Collected data:

• • •

Lemma serve_step e q bm :
  fs_ok bm -> env_ok e -> admissible q (abs bm) ->
  exists bm' r, serve e q bm = Done (bm', r) /\ fs_ok bm' /\ abs bm' = next q (abs bm) /\
                answers q (abs bm) r.
Proof.
  intros Hfs He Hadm. destruct q as [type|id buf|id|id|id]; unfold serve.
  - destruct (es_create_step e type bm Hfs Hadm) as (bm' & n & -> & Hok & Hc).
    exists bm', (RepId n). split; [done |]. simpl. by rewrite <- Hc.
  - destruct (es_put_step e id buf bm Hfs He Hadm) as (bm' & -> & Hok & Ha). by exists bm', RepNone.
  - destruct (es_get_step e id bm Hfs He) as (bm' & -> & Hok & Ha). by eexists bm', _.
  - exists bm. eexists. split; [done |]. split_and!; [done | done |]. eexists. split; [done |].
    intros f Hf. destruct (es_getattr_live e id bm f Hfs Hf) as (a & -> & ?). done.
  - destruct (es_remove_step e id bm Hfs He) as (bm' & -> & Hok & Ha). by exists bm', RepNone.
Qed.

Lemma abs_bounded bm id f :
  fs_ok bm -> abs bm !! id = Some f -> is_u32 (Z.of_nat (length (f_data f))).
Proof.
  intros Hfs Hf. rewrite abs_lookup in Hf. case_decide as Hl; [| done]. injection Hf as <-.
  cbn [file_at f_data]. rewrite length_file_data by done.
  by destruct (inode_at_ok bm id (proj1 Hfs)) as (_ & ? & _).
Qed.

#[export] Instance extent_server_service : ExtentService block_manager := {|
  es_inv := fs_ok; es_files := abs; es_serve := serve; es_step := serve_step;
  es_bounded := abs_bounded
|}.

(** The store itself as a service: the smallest thing that keeps the promise.
    Clients can be run on it. *)
Definition ideal_serve (e : env) (q : request) (m : fstore) : outcome (fstore * reply) :=
  Done (next q m, match q with
    | ReqCreate type => RepId (snd (Spec.create type m))
    | ReqGet id => RepData (default [] (Spec.read (mask_id id) m))
    | ReqGetattr id => RepAttr (match m !! mask_id id with
        | Some f => Attr (u32 (f_type f)) 0 0 0 (Z.of_nat (length (f_data f)))
        | None => Attr 0 0 0 0 0 end)
    | _ => RepNone
    end).

Definition sizes_ok (m : fstore) : Prop :=
  forall id f, m !! id = Some f -> is_u32 (Z.of_nat (length (f_data f))).

Lemma ideal_step e q m :
  sizes_ok m -> env_ok e -> admissible q m ->
  exists m' r, ideal_serve e q m = Done (m', r) /\ sizes_ok m' /\ m' = next q m /\ answers q m r.
Proof.
  intros Hm _ Ha. eexists _, _. split; [reflexivity |]. split_and!; [| done |].
  - destruct q as [type|id bs|id|id|id]; cbn [next]; try done.
    + unfold Spec.create. destruct (Spec.free_inums m); [done |]. cbn [fst]. intros i f.
      rewrite lookup_insert. case_decide; [intros [= <-]; cbn; unfold is_u32; lia | apply Hm].
    + intros i f. unfold Spec.write. rewrite lookup_alter. case_decide; [| apply Hm].
      destruct (m !! mask_id id); [| done]. intros [= <-]. cbn [f_data].
      destruct Ha as [Ha _]. assert (Z.of_nat max_file_size = 81920) by reflexivity.
      unfold is_u32. lia.
    + intros i f. unfold Spec.remove. rewrite lookup_delete. case_decide; [done | apply Hm].
  - destruct q as [type|id bs|id|id|id]; cbn [answers]; try done. eexists. split; [reflexivity |].
    intros f ->. done.
Qed.

#[export] Instance ideal_service : ExtentService fstore := {|
  es_inv := sizes_ok; es_files := fun m => m; es_serve := ideal_serve; es_step := ideal_step;
  es_bounded := fun m id f H => H id f
|}.

(** ** Reading past the end of the string *)

Lemma bm_write_short bm b c :
  data_block b -> (length c < 512)%nat -> bm_write_block bm b c = Fault OutOfBounds.
Proof.
  intros Hb Hc. unfold bm_write_block, disk_write_block.
  destruct (Z.ltb_spec b 0); [locs |]. destruct (Z.leb_spec BLOCK_NUM b); [locs |]. cbn [orb].
  unfold load_bytes. destruct (Z.leb_spec (0 + Z.of_nat (Z.to_nat BLOCK_SIZE)) (Z.of_nat (length c)));
    [unfold BLOCK_SIZE in *; lia |]. done.
Qed.

Lemma CEIL_one n : 0 < n <= 512 -> CEIL n BLOCK_SIZE = 1.
Proof. intros. pose proof (CEIL_bounds n ltac:(lia)). lia. Qed.

Lemma write_file_short junk junk_ind cur bm n buf size :
  fs_ok bm -> live bm n -> length junk_ind = 512%nat -> 0 < size <= 512 ->
  (length buf < 512)%nat -> free_blocks (bm_d bm) <> [] ->
  write_file junk junk_ind cur bm n buf size = Fault OutOfBounds.
Proof.
  intros Hfs Hl Hj Hs Hb Hfree. destruct (lf_get bm n junk Hfs Hl) as [Hg Ht].
  pose proof (lf_bc bm n Hfs) as Hbc. unfold write_file. rewrite Hg, Ht.
  set (ino := inode_at (bm_d bm) n) in *. rewrite Hbc, (CEIL_one size) by done.
  rewrite <- Hbc. fold (ind_buf junk_ind bm ino). rewrite Hbc.
  set (ind := ind_buf junk_ind bm ino).
  assert (Hil : length ind = 512%nat) by (by apply lf_ind_len).
  assert (Hok : inode_ok ino) by (by apply lf_ino).
  destruct (bcount ino) as [|c] eqn:Hc.
  - change (Z.of_nat 0) with 0. change (Z.to_nat (Z.min 1 0)) with 0%nat. change (Z.to_nat (1 - 0)) with 1%nat.
    cbn -[alloc_block BLK BLK_set bm_write_block].
    destruct (free_blocks (bm_d bm)) as [|b rest] eqn:HF; [done |].
    destruct (alloc_block_eff junk bm b rest (proj1 Hfs) HF) as (bm1 & Ha & _ & Hd & _).
    destruct (BLK_set_ptrs ino ind 0 b) as (ino1 & ind1 & Hset & Hp & _ & Hok1 & Hil1);
      auto with yfs; [lia |].
    assert (Hb0 : BLK ino1 ind1 (Z.of_nat 0) = Done b).
    { apply BLK_ptrs; [apply Hok1 | done |]. rewrite Hp. apply list_lookup_insert_eq.
      rewrite length_ptrs; [lia | apply Hok]. }
    change (Z.of_nat 0) with 0 in Hset, Hb0.
    rewrite Ha. cbn -[BLK BLK_set bm_write_block]. rewrite Hset. cbn -[BLK bm_write_block].
    rewrite Hb0. cbn -[bm_write_block]. rewrite bm_write_short; done.
  - replace (Z.to_nat (Z.min 1 (Z.of_nat (S c)))) with 1%nat by lia. cbn [write_blocks].
    pose proof (lf_ptrs bm n junk_ind Hfs Hl Hj) as Hp. fold ino ind in Hp.
    pose proof (lf_ptrs_len bm n Hfs Hl) as Hpl. pose proof (lf_ptrs_data bm n Hfs Hl) as Hpd.
    fold ino in Hpl, Hpd. destruct (file_ptrs (bm_d bm) ino) as [|b L]; [rewrite Hc in Hpl; done |].
    apply Forall_cons in Hpd as [Hd _]. change 0 with (Z.of_nat 0). rewrite (BLK_ptrs ino ind 0 b).
    + rewrite bind_Done. change (Z.to_nat (Z.of_nat 0 * BLOCK_SIZE)) with 0%nat.
      rewrite drop_0, bm_write_short; done.
    + apply Hok.
    + done.
    + rewrite Hc in Hp. apply (f_equal (lookup 0%nat)) in Hp.
      by rewrite lookup_take_lt in Hp by lia.
Qed.

(** ** Theorems *)

(** C27: a freshly formatted extent server that serves any sequence of create,
    put, get, getattr and remove requests, each admissible where it is
    served (a non-zero type; at most 81920 bytes that fit the remaining
    blocks), never faults, keeps the file system consistent and answers as a
    map from ids to byte strings would. *)
Theorem extent_server_refines junk cur l :
  admissible_run l {[1 := File T_DIR []]} ->
  exists bm0 bm rs, inode_manager_new junk cur = Done bm0 /\ run l bm0 = Done (bm, rs) /\
    fs_ok bm /\ spec_run l {[1 := File T_DIR []]} rs (abs bm).
Proof.
  intros Hadm. destruct (inode_manager_new_done junk cur) as (bm0 & Hn & Hok & Ha).
  destruct (run_refines (ExtentService0 := extent_server_service) l bm0 Hok) as (bm & rs & Hr & Hok' & Hs); simpl in *; [by rewrite Ha |].
  rewrite Ha in Hs. by exists bm0, bm, rs.
Qed.

Definition demo_env : env := Env 5 zero_block zero_block zero_block.

Lemma extent_server_refines_witness :
  exists bm0 bm rs, inode_manager_new zero_block 5 = Done bm0 /\
    run [(demo_env, ReqCreate T_FILE); (demo_env, ReqPut 2 [104; 105]); (demo_env, ReqGet 2);
         (demo_env, ReqRemove 2); (demo_env, ReqGet 2)] bm0 = Done (bm, rs) /\ fs_ok bm.
Proof.
  destruct (extent_server_refines zero_block 5
    [(demo_env, ReqCreate T_FILE); (demo_env, ReqPut 2 [104; 105]); (demo_env, ReqGet 2);
     (demo_env, ReqRemove 2); (demo_env, ReqGet 2)]) as (bm0 & bm & rs & Hn & Hr & Hok & _).
  - assert (He : env_ok demo_env) by (split; [reflexivity | apply Nat.leb_le; reflexivity]).
    split; [exact He |]. split; [discriminate |]. split; [exact He |].
    split; [split; apply Nat.leb_le; vm_compute; reflexivity |].
    split; [exact He |]. split; [exact I |]. split; [exact He |]. split; [exact I |].
    split; [exact He |]. split; exact I.
  - exists bm0, bm, rs. split; [exact Hn |]. split; [exact Hr | exact Hok].
Defined.

(** C38: no block is lost or handed out twice.  After any sequence of
    admissible requests served by a freshly formatted extent server, the free
    blocks of the bitmap and the blocks the files own (data and indirect blocks)
    are together exactly the blocks 353 to 4098, each once; and the number of
    free blocks is the capacity less what the files take that the abstract store
    has after the same requests: put and remove give back every block they
    free, the indirect blocks included. *)
Theorem blocks_accounted junk cur l :
  admissible_run l {[1 := File T_DIR []]} ->
  exists bm0 bm rs m, inode_manager_new junk cur = Done bm0 /\ run l bm0 = Done (bm, rs) /\
    spec_run l {[1 := File T_DIR []]} rs m /\
    free_blocks (bm_d bm) ++ mjoin (blocks_of bm <$> filter (live bm) (seqZ 0 INODE_NUM))
      ≡ₚ seqZ FIRST_DATA (END_DATA - FIRST_DATA) /\
    (length (free_blocks (bm_d bm)) + Spec.used_space m)%nat = Spec.capacity.
Proof.
  intros Hadm. destruct (inode_manager_new_done junk cur) as (bm0 & Hn & Hok & Ha).
  destruct (run_refines (ExtentService0 := extent_server_service) l bm0 Hok) as (bm & rs & Hr & Hok' & Hs); simpl in *; [by rewrite Ha |].
  rewrite Ha in Hs. exists bm0, bm, rs, (abs bm). split_and!; try done; by apply blocks_accounted_ok.
Qed.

• • •

> AIM OF THE EXERCISE
Pick out every line above that contains the word "served" and copy it.

> WRITTEN SOLUTION
    served (a non-zero type; at most 81920 bytes that fit the remaining
    admissible requests served by a freshly formatted extent server, the free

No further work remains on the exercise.